Most people would argue I'm sure that a will signed by man who was about to be taken into an operating room is not a valid exercise of testamentary power.

So that while the medication might have been proper under the circumstances, it is the accompanying interrogation with the resulting confession, that raises the question here.

Potter Stewart:

Is this case in which the record shows that he confessed to good many, other offenses?

George N. Leighton:

That's right Your Honor.

Potter Stewart:

And some -- at least on one of which he was found not guilty and couple other were -- couple of others were (Inaudible) and --

George N. Leighton:

That's right Your Honor.

Potter Stewart:

And --

George N. Leighton:

That's right.

Now, may I just answer Your Honor's question that are very important that I'm sorry I won't be able to dwell upon it.
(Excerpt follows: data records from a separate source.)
(** * Weather-Tracker: a shallow embedding of [main.go]

    The program is a small HTTP gateway.  [loadApiConfig] reads a JSON
    credentials file, [query] builds the upstream URL, performs the GET and
    decodes the reply into a [weatherData], and the handler registered on
    [/weather/] splits the request path, calls [query] and writes either an
    error or the JSON-encoded record.

    The repository's own code is [main.go]; everything it calls from Go's
    standard library ([strings.SplitN], [encoding/json], [unicode/utf8],
    [strconv], [net/http]'s response writer) is embedded here as far as the
    program exercises it, as executable functions over bytes.  The file
    system and the network are an explicit [World]; every effect the program
    performs is recorded in a trace. *)

From Stdlib Require Import ZArith List Bool Lia.
From Stdlib Require Import Strings.Byte Strings.Ascii Strings.String.
From Stdlib Require Import Floats.SpecFloat.
From stdpp Require Import base option list strings gmap.

Import ListNotations.
Local Open Scope Z_scope.
Local Open Scope list_scope.

(** ** Bytes

    A Go [string] and a Go [[]byte] are both sequences of bytes.  Program
    level values are Rocq [string]s; the byte-level library code works on
    [list byte]. *)

Definition b2z (b : byte) : Z := Z.of_N (Byte.to_N b).

(** Go's conversion [byte(x)]: keep the low eight bits. *)
Definition z2b (z : Z) : byte :=
  match Byte.of_N (Z.to_N (z mod 256)) with
  | Some b => b
  | None => x00
  end.

#[global] Instance byte_eq_dec : EqDecision byte := Byte.byte_eq_dec.

Definition bytes_of (s : string) : list byte := list_byte_of_string s.

Definition string_of (l : list byte) : string := string_of_list_byte l.

(** JSON texts are full of double quotes; [q] lets the examples of this file
    write them with apostrophes. *)
Definition q (s : string) : string :=
  string_of (map (fun b => match b with x27 => x22 | _ => b end) (bytes_of s)).

(** ** [unicode/utf8] *)

Module utf8.

Definition RuneError : Z := 0xFFFD.
Definition MaxRune : Z := 0x10FFFF.
Definition RuneSelf : Z := 0x80.
Definition UTFMax : nat := 4.

Definition surrogateMin : Z := 0xD800.
Definition surrogateMax : Z := 0xDFFF.

Definition maskx : Z := 0x3F.
Definition mask2 : Z := 0x1F.
Definition mask3 : Z := 0x0F.
Definition mask4 : Z := 0x07.

Definition tx : Z := 0x80.
Definition t2 : Z := 0xC0.
Definition t3 : Z := 0xE0.
Definition t4 : Z := 0xF0.
(** * booksv2: the catalog server's route handlers over the key-value store

    A shallow embedding of the Hono server (sign-up, public listings and the
    protected /my/* routes) together with the properties of its
    authorization and CRUD contract. *)

From Stdlib Require Import Ascii.
From stdpp Require Import gmap strings list fin_maps pretty.

Local Open Scope string_scope.
Set Warnings "-register-all".

(** ** JSON values and the JavaScript operations the handlers apply to them *)

(** A JSON value, as produced by [c.req.json()] and as stored in the
    key-value table.  A number is carried by its canonical rendering (what
    [String(n)] gives), which is all the handlers ever observe of it: its
    truthiness and its text inside a template literal. *)
Inductive value : Type :=
  | JNull
  | JBool (b : bool)
  | JNum (repr : string)
  | JStr (s : string)
  | JArr (l : list value)
  | JObj (o : gmap string value).

(** A JavaScript value of the handlers: a JSON value or [undefined]. *)
Abbreviation jsval := (option value).
Abbreviation undefined := (@None value).

(** The outcome of an expression that may throw. *)
Inductive res (A : Type) : Type :=
  | Ret (a : A)
  | Exn.
Arguments Ret {A} a.
Arguments Exn {A}.

Definition res_bind {A B} (r : res A) (k : A → res B) : res B :=
  match r with Ret a => k a | Exn => Exn end.

(** [!!v] of JavaScript: [undefined], [null], [false], [0] and [""] are
    falsy, every array and object is truthy. *)
Definition truthy (v : jsval) : bool :=
  match v with
  | None => false
  | Some JNull => false
  | Some (JBool b) => b
  | Some (JNum r) => negb (String.eqb r "0")
  | Some (JStr s) => negb (String.eqb s "")
  | Some (JArr _) => true
  | Some (JObj _) => true
  end.

(** [a || b]. *)
Definition js_or (a b : jsval) : jsval := if truthy a then a else b.

(** [v === s] for a string [s]; every comparison of the server has a string
    on one side. *)
Definition strict_eq_str (v : jsval) (s : string) : bool :=
  match v with
  | Some (JStr t) => String.eqb t s
  | _ => false
  end.

(** [v.k] for the property names the server reads (none of them is inherited
    from a prototype): reading from [undefined] or [null] throws a
    TypeError, a primitive or an array has no such property. *)
Definition member (v : jsval) (k : string) : res jsval :=
  match v with
  | None => Exn
  | Some JNull => Exn
  | Some (JObj o) => Ret (o !! k)
  | Some _ => Ret undefined
  end.

(** [v?.k]. *)
Definition opt_member (v : jsval) (k : string) : jsval :=
  match v with
  | Some (JObj o) => o !! k
  | _ => undefined
  end.

(** The text of a value inside a template literal.  An object parsed from
    JSON renders through [Object.prototype.toString] unless it has an own
    [toString] property, which is then not callable and the conversion
    throws; an array joins its elements with commas, [null] elements
    rendering as the empty string. *)
Fixpoint to_string (v : value) : res string :=
  match v with
  | JNull => Ret "null"
  | JBool true => Ret "true"
  | JBool false => Ret "false"
  | JNum r => Ret r
  | JStr s => Ret s
  | JArr l =>
      (fix join (l : list value) : res string :=
         match l with
         | [] => Ret ""
         | x :: l' =>
             res_bind (match x with JNull => Ret "" | _ => to_string x end)
               (λ s, match l' with
                     | [] => Ret s
                     | _ => res_bind (join l') (λ r, Ret (s ++ "," ++ r))
                     end)
         end) l
  | JObj o =>
      match o !! "toString" with
      | Some _ => Exn
      | None => Ret "[object Object]"
      end
  end.
(* ===== verification/_CoqProject ===== *)
-Q . S2P
Prelude.v
CppString.v
HttpSyntax.v
HttpUri.v
HttpParse.v
HttpEncode.v
Effects.v
HttpSocket.v
HttpRequest.v
HttpClient.v
Args.v
Sdp.v
V4L.v
CommonTypes.v
Whip.v
Jetson.v
Units.v
Buffer.v
ByteOrder.v
SwapQueue.v
MovingMax.v
SeqNum.v
ByteIO.v
SafeNum.v
Conversions.v
CheckedMath.v
CheckedNumeric.v
ClampedMath.v
PacketQueue.v
ArrayView.v
RefCount.v
CowBuffer.v
FixedPoint.v
IntrusiveHeap.v
Deque.v
FlatTree.v
LinkedList.v
Percentile.v
MruCache.v
RingBuffer.v
LazyDeque.v
IdMap.v
SmallMap.v
ObserverList.v
Tokenizer.v
(* ===== verification/HttpSyntax.v ===== *)
(** * The data and the character classes of the HTTP client

    [Request.hpp]: the records [Uri], [Version], [Status], [Response], the
    character predicates of RFC 5234 and RFC 7230, and the digit and number
    readers.  [char] and [uint8_t] are both [ascii]; the comparisons of the
    source are against constants below [0x80], where the signed and the unsigned
    reading of a byte agree, and [isObsoleteTextChar] casts to unsigned. *)

From S2P Require Import Prelude.
From S2P Require Import CppString.

(** ** Data *)
Inductive InternetProtocol := v4 | v6.

Record Uri := mkUri {
  scheme : str;
  user : str;
  password : str;
  host : str;
  port : str;
  path : str;
  query : str;
  fragment : str
}.

Record Version := mkVersion { major : Z; minor : Z }.

Module StatusCode.
Inductive Code :=
| Continue | SwitchingProtocol | Processing | EarlyHints
| Ok | Created | Accepted | NonAuthoritativeInformation | NoContent | ResetContent
| PartialContent | MultiStatus | AlreadyReported | ImUsed
| MultipleChoice | MovedPermanently | Found | SeeOther | NotModified | UseProxy
| TemporaryRedirect | PermanentRedirect
| BadRequest | Unauthorized | PaymentRequired | Forbidden | NotFound | MethodNotAllowed
| NotAcceptable | ProxyAuthenticationRequired | RequestTimeout | Conflict | Gone
| LengthRequired | PreconditionFailed | PayloadTooLarge | UriTooLong | UnsupportedMediaType
| RangeNotSatisfiable | ExpectationFailed | MisdirectedRequest | UnprocessableEntity
| Locked | FailedDependency | TooEarly | UpgradeRequired | PreconditionRequired
| TooManyRequests | RequestHeaderFieldsTooLarge | UnavailableForLegalReasons
| InternalServerError | NotImplemented | BadGateway | ServiceUnavailable | GatewayTimeout
| HttpVersionNotSupported | VariantAlsoNegotiates | InsufficientStorage | LoopDetected
| NotExtended | NetworkAuthenticationRequired.

(** The enumerators' values. *)
Definition value (c : Code) : Z :=
  match c with
  | Continue => 100 | SwitchingProtocol => 101 | Processing => 102 | EarlyHints => 103
  | Ok => 200 | Created => 201 | Accepted => 202 | NonAuthoritativeInformation => 203
  | NoContent => 204 | ResetContent => 205 | PartialContent => 206 | MultiStatus => 207
  | AlreadyReported => 208 | ImUsed => 226
  | MultipleChoice => 300 | MovedPermanently => 301 | Found => 302 | SeeOther => 303
  | NotModified => 304 | UseProxy => 305 | TemporaryRedirect => 307
  | PermanentRedirect => 308
  | BadRequest => 400 | Unauthorized => 401 | PaymentRequired => 402 | Forbidden => 403
  | NotFound => 404 | MethodNotAllowed => 405 | NotAcceptable => 406
  | ProxyAuthenticationRequired => 407 | RequestTimeout => 408 | Conflict => 409
  | Gone => 410 | LengthRequired => 411 | PreconditionFailed => 412
  | PayloadTooLarge => 413 | UriTooLong => 414 | UnsupportedMediaType => 415
  | RangeNotSatisfiable => 416 | ExpectationFailed => 417 | MisdirectedRequest => 421
  | UnprocessableEntity => 422 | Locked => 423 | FailedDependency => 424
  | TooEarly => 425 | UpgradeRequired => 426 | PreconditionRequired => 428
  | TooManyRequests => 429 | RequestHeaderFieldsTooLarge => 431
  | UnavailableForLegalReasons => 451
  | InternalServerError => 500 | NotImplemented => 501 | BadGateway => 502
  | ServiceUnavailable => 503 | GatewayTimeout => 504 | HttpVersionNotSupported => 505
  | VariantAlsoNegotiates => 506 | InsufficientStorage => 507 | LoopDetected => 508
  | NotExtended => 510 | NetworkAuthenticationRequired => 511
  end.
End StatusCode.

Record Status := mkStatus { version : Version; scode : Z; reason : str }.

Definition HeaderField : Type := str * str.
Definition HeaderFields : Type := list HeaderField.

(** [Response response;] leaves the numbers of [status] indeterminate, which is
    [None] here. *)
Record Response := mkResponse {
  status : option Status;
  headerFields : HeaderFields;
  body : str
}.

#[global] Instance Version_eq_dec : EqDecision Version.
Proof. solve_decision. Defined.
#[global] Instance Status_eq_dec : EqDecision Status.
Proof. solve_decision. Defined.
#[global] Instance Response_eq_dec : EqDecision Response.
Proof. solve_decision. Defined.
#[global] Instance Uri_eq_dec : EqDecision Uri.
Proof. solve_decision. Defined.

(** ** Character classes *)

(** [toLower(char)]: [c - ('A' - 'a')]. *)
Definition toLowerChar (c : ascii) : ascii :=
  if (code "A" <=? code c) && (code c <=? code "Z")
  then chr (code c - (code "A" - code "a")) else c.

(** [toLower(const T&)]. *)
Definition toLower (s : str) : str := map toLowerChar s.

Definition isWhiteSpaceChar (c : ascii) : bool := (code c =? 0x20) || (code c =? 0x09).
Definition isDigitChar (c : ascii) : bool := (0x30 <=? code c) && (code c <=? 0x39).
Definition isAlphaChar (c : ascii) : bool :=
  ((0x61 <=? code c) && (code c <=? 0x7A)) || ((0x41 <=? code c) && (code c <=? 0x5A)).

Definition isTokenChar (c : ascii) : bool :=
  (code c =? 0x21) || (code c =? 0x23) || (code c =? 0x24) || (code c =? 0x25)
  || (code c =? 0x26) || (code c =? 0x27) || (code c =? 0x2A) || (code c =? 0x2B)
  || (code c =? 0x2D) || (code c =? 0x2E) || (code c =? 0x5E) || (code c =? 0x5F)
  || (code c =? 0x60) || (code c =? 0x7C) || (code c =? 0x7E)
  || isDigitChar c || isAlphaChar c.

Definition isVisibleChar (c : ascii) : bool := (0x21 <=? code c) && (code c <=? 0x7E).
Definition isObsoleteTextChar (c : ascii) : bool := (0x80 <=? code c) && (code c <=? 0xFF).

(** The test shared by reason phrases and field values. *)
Definition isFieldChar (c : ascii) : bool :=
  isWhiteSpaceChar c || isVisibleChar c || isObsoleteTextChar c.

Definition skipWhiteSpaces (l : str) : str := snd (span isWhiteSpaceChar l).

(** ** Digits and numbers *)

(** [digitToUint<T>] for a [w]-bit [T]. *)
Definition digitToUint (w : Z) (c : ascii) : res Z :=
  if (0x30 <=? code c) && (code c <=? 0x39) then Ok (wrapU w (code c - 0x30))
  else Throw (ResponseError (lit "Invalid digit")).

Definition hexDigitToUint (w : Z) (c : ascii) : res Z :=
  if (0x30 <=? code c) && (code c <=? 0x39) then Ok (wrapU w (code c - 0x30))
  else if (0x41 <=? code c) && (code c <=? 0x46)
       then Ok (wrapU w (wrapU w (code c - 0x41) + 10))
  else if (0x61 <=? code c) && (code c <=? 0x66)
       then Ok (wrapU w (wrapU w (code c - 0x61) + 10))
  else Throw (ResponseError (lit "Invalid hex digit")).

(** [for (auto i = begin; i != end; ++i) result = T(10U) * result + digit]. *)
Fixpoint stringToUint_loop (w result : Z) (l : str) : res Z :=
  match l with
  | [] => Ok result
  | c :: l' => d ← digitToUint w c; stringToUint_loop w (wrapU w (10 * result + d)) l'
  end.
Definition stringToUint (w : Z) (l : str) : res Z := stringToUint_loop w 0 l.

Fixpoint hexStringToUint_loop (w result : Z) (l : str) : res Z :=
  match l with
  | [] => Ok result
  | c :: l' => d ← hexDigitToUint w c; hexStringToUint_loop w (wrapU w (16 * result + d)) l'
  end.
Definition hexStringToUint (w : Z) (l : str) : res Z := hexStringToUint_loop w 0 l.

(** [if (i == end || *i++ != c) throw e]: steps over one required character. *)
Definition expect (c : ascii) (e : exn) (l : str) : res str :=
  match l with
  | d :: l' => if bool_decide (d = c) then Ok l' else Throw e
  | [] => Throw e
  end.

#[global] Arguments expect : simpl never.

(** ** Lemmas on the classes

    The classes are finite, so the facts about them are checked byte by byte. *)
Lemma token_not_colon c : isTokenChar c = true -> c <> ":"%char.
Proof. every_byte c. Qed.
Lemma token_field c : isTokenChar c = true -> isFieldChar c = true.
Proof. every_byte c. Qed.
Lemma space_field c : isWhiteSpaceChar c = true -> isFieldChar c = true.
Proof. every_byte c. Qed.
Lemma digit_field c : isDigitChar c = true -> isFieldChar c = true.
Proof. every_byte c. Qed.
Lemma digit_not_space c : isDigitChar c = true -> isWhiteSpaceChar c = false.
Proof. every_byte c. Qed.
Lemma field_not_crlf c : isFieldChar c = true -> c <> CR /\ c <> LF.
Proof. every_byte c. Qed.
Lemma toLower_token c : isTokenChar c = true -> isTokenChar (toLowerChar c) = true.
Proof. every_byte c. Qed.
Lemma isdigit_isDigitChar c : isdigit c = isDigitChar c.
Proof. reflexivity. Qed.

(** Folding case twice changes nothing: names compare case-insensitively. *)
Lemma toLowerChar_idem c : toLowerChar (toLowerChar c) = toLowerChar c.
Proof. every_byte c. Qed.
Lemma toLower_idem s : toLower (toLower s) = toLower s.
Proof. unfold toLower. rewrite map_map. apply map_ext, toLowerChar_idem. Qed.

Lemma expect_cons c e l : expect c e (c :: l) = Ok l.
Proof. unfold expect. by rewrite bool_decide_eq_true_2. Qed.

Lemma expect_Ok c e l l' : expect c e l = Ok l' <-> l = c :: l'.
Proof. unfold expect. destruct l; [naive_solver|]. case_bool_decide; naive_solver. Qed.

(** Runs the sequence of calls at the head of the goal through the characters
    that are there. *)
Ltac run_expect := repeat (rewrite expect_cons; cbn [mbind res_bind]).

(** ** Lemmas on numbers *)
Lemma digitToUint_Ok w c : 4 <= w -> isDigitChar c = true -> digitToUint w c = Ok (code c - 48).
Proof.
  intros Hw Hc. unfold digitToUint, isDigitChar in *. rewrite Hc. f_equal. bool_prop.
  apply wrapU_id. pose proof (Z.pow_le_mono_r 2 4 w). unfold in_u. lia.
Qed.

Lemma stringToUint_loop_spec w r l :
  4 <= w -> Forall (fun c => isDigitChar c = true) l ->
  stringToUint_loop w (wrapU w r) l = Ok (wrapU w (fold_left dec_step l r)).
Proof.
  intros Hw Hl. revert r. induction Hl as [|c l Hc Hl IH]; intros r; cbn; [done|].
  rewrite digitToUint_Ok by done. cbn. rewrite <- IH. f_equal.
  unfold wrapU, dec_step. rewrite Zplus_mod, Zmult_mod_idemp_r, <- Zplus_mod. done.
Qed.

(** The reader computes the decimal value modulo [2^w]. *)
Lemma stringToUint_spec w l :
  4 <= w -> Forall (fun c => isDigitChar c = true) l ->
  stringToUint w l = Ok (wrapU w (dec_value l)).
Proof.
  intros. unfold stringToUint, dec_value.
  replace 0 with (wrapU w 0) at 1 by (unfold wrapU; apply Zmod_0_l).
  by apply stringToUint_loop_spec.
Qed.

Lemma stringToUint_to_string w n :
  4 <= w -> in_u w n -> stringToUint w (to_string n) = Ok n.
Proof.
  intros Hw [Hn Hlt]. rewrite stringToUint_spec by (done || by apply to_string_digits).
  rewrite to_string_value by done. f_equal. by apply wrapU_id.
Qed.

(** A byte that is not a digit is refused wherever it stands. *)
Lemma stringToUint_invalid w l c :
  4 <= w -> c ∈ l -> isDigitChar c = false ->
  stringToUint w l = Throw (ResponseError (lit "Invalid digit")).
Proof.
  intros Hw Hin Hc. unfold stringToUint. generalize 0 as r.
  induction l as [|d l IH]; intros r; cbn; [by apply elem_of_nil in Hin|].
  apply elem_of_cons in Hin as [<-|Hin].
  - unfold digitToUint. unfold isDigitChar in Hc. by rewrite Hc.
  - destruct (digitToUint w d) eqn:E; cbn; [by apply IH| |unfold digitToUint in E; by case_match..].
    unfold digitToUint in E. case_match; naive_solver.
Qed.

(** Hexadecimal numbers, as chunk sizes are printed. *)
Definition hex_digit (d : Z) : ascii := if d <? 10 then chr (48 + d) else chr (87 + d).
Definition isHexChar (c : ascii) : bool :=
  isDigitChar c || ((0x41 <=? code c) && (code c <=? 0x46)) || ((0x61 <=? code c) && (code c <=? 0x66)).
Definition hex_digit_value (c : ascii) : Z :=
  if isDigitChar c then code c - 48 else if code c <=? 0x46 then code c - 55 else code c - 87.
Definition hex_step (acc : Z) (c : ascii) : Z := 16 * acc + hex_digit_value c.
Definition hex_value (l : str) : Z := fold_left hex_step l 0.

Lemma hexDigitToUint_Ok w c :
  5 <= w -> isHexChar c = true -> hexDigitToUint w c = Ok (hex_digit_value c).
Proof.
  intros Hw Hc. unfold hexDigitToUint, isHexChar, hex_digit_value, isDigitChar in *.
  pose proof (Z.pow_le_mono_r 2 5 w ltac:(lia) Hw). unfold wrapU.
  repeat case_match; bool_prop; rewrite ?Z.mod_small; try f_equal; try lia;
    rewrite ?Z.mod_small; try lia.
Qed.

Lemma hexStringToUint_spec w l :
  5 <= w -> Forall (fun c => isHexChar c = true) l ->
  hexStringToUint w l = Ok (wrapU w (hex_value l)).
Proof.
  intros Hw Hl. unfold hexStringToUint, hex_value.
  replace 0 with (wrapU w 0) at 1 by (unfold wrapU; apply Zmod_0_l).
  generalize 0 as r. induction Hl as [|c l Hc Hl IH]; intros r; cbn; [done|].
  rewrite hexDigitToUint_Ok by done. cbn. rewrite <- IH. f_equal.
  unfold wrapU, hex_step. rewrite Zplus_mod, Zmult_mod_idemp_r, <- Zplus_mod. done.
Qed.
(* ===== verification/HttpEncode.v ===== *)
(** * Writing an HTTP request

    [encodeRequestLine], [encodeHeaderFields], [encodeBase64] and [encodeHtml] of
    [Request.hpp], with a reference Base 64 decoder to state what the encoder
    must satisfy. *)

From S2P Require Import Prelude.
From S2P Require Import CppString.
From S2P Require Import HttpSyntax.
From S2P Require Import HttpParse.

Definition encodeRequestLine (method target : str) : str :=
  method ++ lit " " ++ target ++ lit " HTTP/1.1" ++ CRLF.

(** The checks of one field, in the order of the source. *)
Definition checkField (f : HeaderField) : res unit :=
  _ ← throw_if (bool_decide (fst f = [])) (RequestError (lit "Invalid header field name"));
  _ ← throw_if (negb (forallb isTokenChar (fst f))) (RequestError (lit "Invalid header field name"));
  throw_if (negb (forallb isFieldChar (snd f))) (RequestError (lit "Invalid header field value")).

Definition encodeField (f : HeaderField) : str := fst f ++ lit ": " ++ snd f ++ CRLF.

Fixpoint encodeHeaderFields_loop (result : str) (fs : HeaderFields) : res str :=
  match fs with
  | [] => Ok result
  | f :: fs' => _ ← checkField f; encodeHeaderFields_loop (result ++ encodeField f) fs'
  end.
Definition encodeHeaderFields (fs : HeaderFields) : res str := encodeHeaderFields_loop [] fs.

(** ** Base 64 *)
Definition chars : str :=
  lit "ABCDEFGHIJKLMNOPQRSTUVWXYZabcdefghijklmnopqrstuvwxyz0123456789+/".

(** [chars\[idx\]]; the indices below are proved to be less than 64. *)
Definition b64_char (idx : Z) : ascii := default "="%char (chars !! Z.to_nat idx).

Definition b64_idx0 (a : Z) : Z := u8 (Z.shiftr (Z.land a 0xFC) 2).
Definition b64_idx1 (a b : Z) : Z :=
  u8 (Z.shiftl (Z.land a 0x03) 4 + Z.shiftr (Z.land b 0xF0) 4).
Definition b64_idx2 (b c : Z) : Z :=
  u8 (Z.shiftl (Z.land b 0x0F) 2 + Z.shiftr (Z.land c 0xC0) 6).
Definition b64_idx3 (c : Z) : Z := u8 (Z.land c 0x3f).

(** The loop.  [pend] is [charArray\[0..c)], the bytes not yet written. *)
Fixpoint encodeBase64_loop (result pend : str) (l : str) : str * str :=
  match l with
  | [] => (result, pend)
  | i :: l' =>
      match pend ++ [i] with
      | [x; y; z] =>
          encodeBase64_loop
            (result ++ [b64_char (b64_idx0 (code x)); b64_char (b64_idx1 (code x) (code y));
                        b64_char (b64_idx2 (code y) (code z)); b64_char (b64_idx3 (code z))]) [] l'
      | pend' => encodeBase64_loop result pend' l'
      end
  end.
I urged that question before the District Judge.

I asked for an opportunity to introduce in evidence the fact that on January 4, when they had a coroner's hearing which I have sometimes describe that Charlie Townsend day because that's what they had that day.

It was hearings on Charlie Townsend cases, they had inquest into four deaths, one with the death of Johnny Stinson.

In and around, Charlie Townsend were later found items of property of this deceased.

They took a confession from Townsend, at the same time, they took this one.

The case was tried.

Townsend was acquitted because Townsend adequately explained evidently the presence of these articles.

There was another inquest in which the -- another confession was taken at the same time, this one was taken.

The inquest reports are now before Your Honors as part of the additional answer of the respondents.